Um dia no parque

         Ele morava numa cidade onde nada acontecia, quando numa manhã logo cedo as pessoas se depararam com uma placa: Visitem o Parque de Diversões!

         No meio de uma pequena multidão que já se formara, ele se dirigiu ao local indicado pelo aviso e viu logo que uma grande fila se instalara na entrada do Parque.

         Ele observou, com estranheza, que nem todos podiam entrar e a seleção dos felizardos era feita de uma maneira aleatória, mas a entrada era grátis. Felizmente ele fora sorteado.

         No interior do Parque havia inúmeras atrações, com instruções detalhadas de como aproveitá-las.

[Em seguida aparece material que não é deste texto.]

(** Hits without repetition, of admissible documents. *)
Definition hits_ok (hs : list SearchHit) : Prop :=
  Forall (fun h => admissible (sh_document h)) hs /\ NoDup (map (fun h => key (sh_document h)) hs).

Lemma hits_ok_sub hs hs' : sublist hs' hs -> hits_ok hs -> hits_ok hs'.
Proof.
  intros Hs [Ha Hn]. split.
  - apply Forall_forall. intros h Hh. rewrite Forall_forall in Ha. apply Ha. by eapply elem_of_sublist.
  - eapply sublist_NoDup; [exact Hn|]. by apply sublist_map.
Qed.

Lemma hits_ok_documents hs hs' : map sh_document hs ≡ₚ map sh_document hs' -> hits_ok hs -> hits_ok hs'.
Proof.
  intros Hp [Ha Hn]. split.
  - assert (Hf : Forall admissible (map sh_document hs)) by (apply Forall_map; exact Ha). rewrite Hp in Hf. rewrite Forall_map in Hf. exact Hf.
  - assert (Hm : forall l, map (fun h => key (sh_document h)) l = map key (map sh_document l)) by (intros l; by rewrite map_map).
    rewrite Hm in *. eapply NoDup_Permutation_proper; [|exact Hn]. symmetry. by apply Permutation_map.
Qed.

Lemma fused_documents vm bm fused : map sh_document (fused_hits vm bm fused) = fused.*1.
Proof. unfold fused_hits. rewrite map_map. apply map_ext. by intros [d s]. Qed.

Lemma fused_hits_ok vm bm ranked_lists rrf_k limit : Forall (Forall admissible) ranked_lists ->
  hits_ok (fused_hits vm bm (reciprocal_rank_fusion repr ranked_lists rrf_k limit)).
Proof.
  intros HP. destruct (fusion_ok repr admissible rrf_k ranked_lists limit HP) as (Ha & Hn & _).
  assert (Hd : map sh_document (fused_hits vm bm (reciprocal_rank_fusion repr ranked_lists rrf_k limit)) =
    map fst (reciprocal_rank_fusion repr ranked_lists rrf_k limit)) by apply fused_documents.
  split.
  - rewrite <- (Forall_map fst admissible) in Ha. assert (Hf : Forall admissible (map sh_document (fused_hits vm bm (reciprocal_rank_fusion repr ranked_lists rrf_k limit)))).
    { rewrite Hd. exact Ha. } rewrite Forall_map in Hf; exact Hf.
  - assert (Hm : forall l, map (fun h => key (sh_document h)) l = map key (map sh_document l)) by (intros l; by rewrite map_map).
    rewrite Hm, Hd, map_map. exact Hn.
Qed.

Context (settings : rag_settings).

Lemma ranking_documents r : ranking_ok r -> Forall admissible r.*1.
Proof. intros [Ha _]. by apply Forall_map. Qed.

Lemma hits_of_ok limit r : ranking_ok r.1 -> ranking_ok r.2 -> hits_ok (hits_of settings limit r).
Proof.
  intros H1 H2. unfold hits_of. destruct (rag_hybrid_enabled settings).
  - apply fused_hits_ok. repeat constructor; by apply ranking_documents.
  - destruct H1 as [Ha Hn]. split.
    + apply Forall_map, Forall_take. exact Ha.
    + rewrite map_map. eapply sublist_NoDup; [exact Hn|]. apply sublist_map, sublist_take.
Qed.

Lemma rankings_ok query fetch_k cache r cache' : lexical_ok cache ->
  rankings indexes settings query tenant_id fetch_k course_code cache = (r, cache') ->
  lexical_ok cache' /\ match r with Ok r => ranking_ok r.1 /\ ranking_ok r.2 | Raise _ => True end.
Proof.
  intros Hok. unfold rankings, st_bind. destruct (_search_vector _ _ _ _ _) as [v|e] eqn:Ev; [|by intros [= <- <-]].
  apply search_vector_ok in Ev. destruct (rag_hybrid_enabled settings).
  - destruct (_search_bm25 _ _ _ _ _ _) as [b c1] eqn:Eb. destruct (search_bm25_ok _ _ _ _ _ Hok Eb) as [Hok1 Hb].
    destruct b; by intros [= <- <-].
  - intros [= <- <-]. split; [done|]. split; [done|]. split; [constructor|apply NoDup_nil_2].
Qed.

         As pessoas, extasiadas diante de tantas novidades, corriam para cá e para lá, procurando aproveitar ao máximo os brinquedos, que lhe pareciam coisa de outro mundo. Com o passar do tempo e diante de tanta diversão ele notou que mal se lembrava da sua rotina enfadonha na cidade.

         Como era de se esperar, logo começaram as confusões nas filas de espera dos brinquedos, precisando da intervenção dos empregados do Parque.

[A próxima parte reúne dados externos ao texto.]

(* ===== verification/RagContext.v ===== *)
(** * From hits to context ([app/rag/vectorstore.py], expansion and trimming; and
      [retrieve_course_docs] of [app/agents/rag.py])

    A hit is replaced by its parent block and joined by the slices of its section and its
    neighbours; then whole pieces are dropped, the least important first, until the rest
    fits the token budget. *)

From stdpp Require Import base list gmap strings.
From Stdlib Require Import Floats.SpecFloat.
From S2P Require Import Prelude PyText PyFloat PySort PyDict Errors Json Window ToolCache CourseCapability Query Documents Retrieval.
Open Scope py_scope.

(** ** Expansion *)

Record RagContextItem := { ri_document : Document; ri_hit_rank : Z; ri_tier : Z; ri_distance : Z }.
Definition sort_key (i : RagContextItem) : Z * Z * Z := (ri_hit_rank i, ri_tier i, ri_distance i).
(** [<] on tuples. *)
Definition key_ltb (a b : Z * Z * Z) : bool :=
  let '(a1, a2, a3) := a in
  let '(b1, b2, b3) := b in
  ((a1 <? b1) || ((a1 =? b1) && ((a2 <? b2) || ((a2 =? b2) && (a3 <? b3)))))%Z.
Definition item_lt (a b : RagContextItem) : bool := key_ltb (sort_key a) (sort_key b).
Definition _better_item (current : option RagContextItem) (candidate : RagContextItem) : bool :=
  match current with None => true | Some c => item_lt candidate c end.

Section expand.
Context `{RetrievalServices}.
Abbreviation key := (document_key repr).
Abbreviation str_of k d := (str_or_empty repr (meta (u k) d)).

Definition _section_key (d : Document) : option (pystr * pystr) :=
  let source := str_of "source" d in
  let section := strip (str_of "section" d) in
  if negb (truthy source) || negb (truthy section) then None else Some (source, section).

Definition format_rag_context_chunk (d : Document) : pystr :=
  u "来源:" ++ py_str repr (meta (u "source") d) ++ u "
" ++ page_content d.

(** [str(v)] of the role, where a missing one reads ["None"]. *)
Definition chunk_role (d : Document) : pystr := py_str repr (meta (u "chunk_role") d).
Definition _parent_lookup (corpus : list Document) : gmap pystr Document :=
  foldl (fun parents d =>
    if bool_decide (chunk_role d <> u "parent") then parents
    else let parent_id := str_of "parent_id" d in
         if truthy parent_id then <[parent_id := d]> parents else parents) ∅ corpus.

         Algumas pessoas não conseguiam usufruir, sem ajuda de outros, a maioria dos brinquedos. Outros tinham que pedir que o brinquedo em que estavam fosse interrompido porque estavam passando mal e tinham que ser socorridos. Mas a maioria se divertia como nunca.

         Todavia, logo foi sendo criado um clima de desconforto causado pelas pessoas que atrapalhavam o uso normal dos brinquedos. Pessoas mais exaltadas queriam que os que estavam atrapalhando fossem expulsos do Parque, afirmando que eles nem deveriam ter entrado.

         Os responsáveis pela organização, procurando acalmar os ânimos, pediam que todos fossem atenciosos com os menos capazes e, especialmente, com as crianças, e os ajudassem a utilizar os brinquedos, pois todos tinham o direito de usufruir as atrações do Parque.

         Muitas cenas ele presenciou, algumas de solidariedade e outras de completo desinteresse pelos demais, mas a impressão geral era de grande diversão. Ele próprio se divertia muito e, sempre que tinha oportunidade, ajudava os que estavam em dificuldades para lidar com os brinquedos.

         O que lhe chamava a atenção era que, em todos os lugares, cartazes e painéis divulgavam uma grande e última atração na qual as pessoas só poderiam participar quando fossem sorteadas. Última, porque a pessoa que passasse por ela deixaria definitivamente o Parque.

         As pessoas poderiam deixar o Parque quando quisessem, cruzando o portão de saída sem esperar pela última atração, mas eram advertidas de que isso seria uma desfeita ao dono do Parque que as deixara entrar para participar de toda a programação.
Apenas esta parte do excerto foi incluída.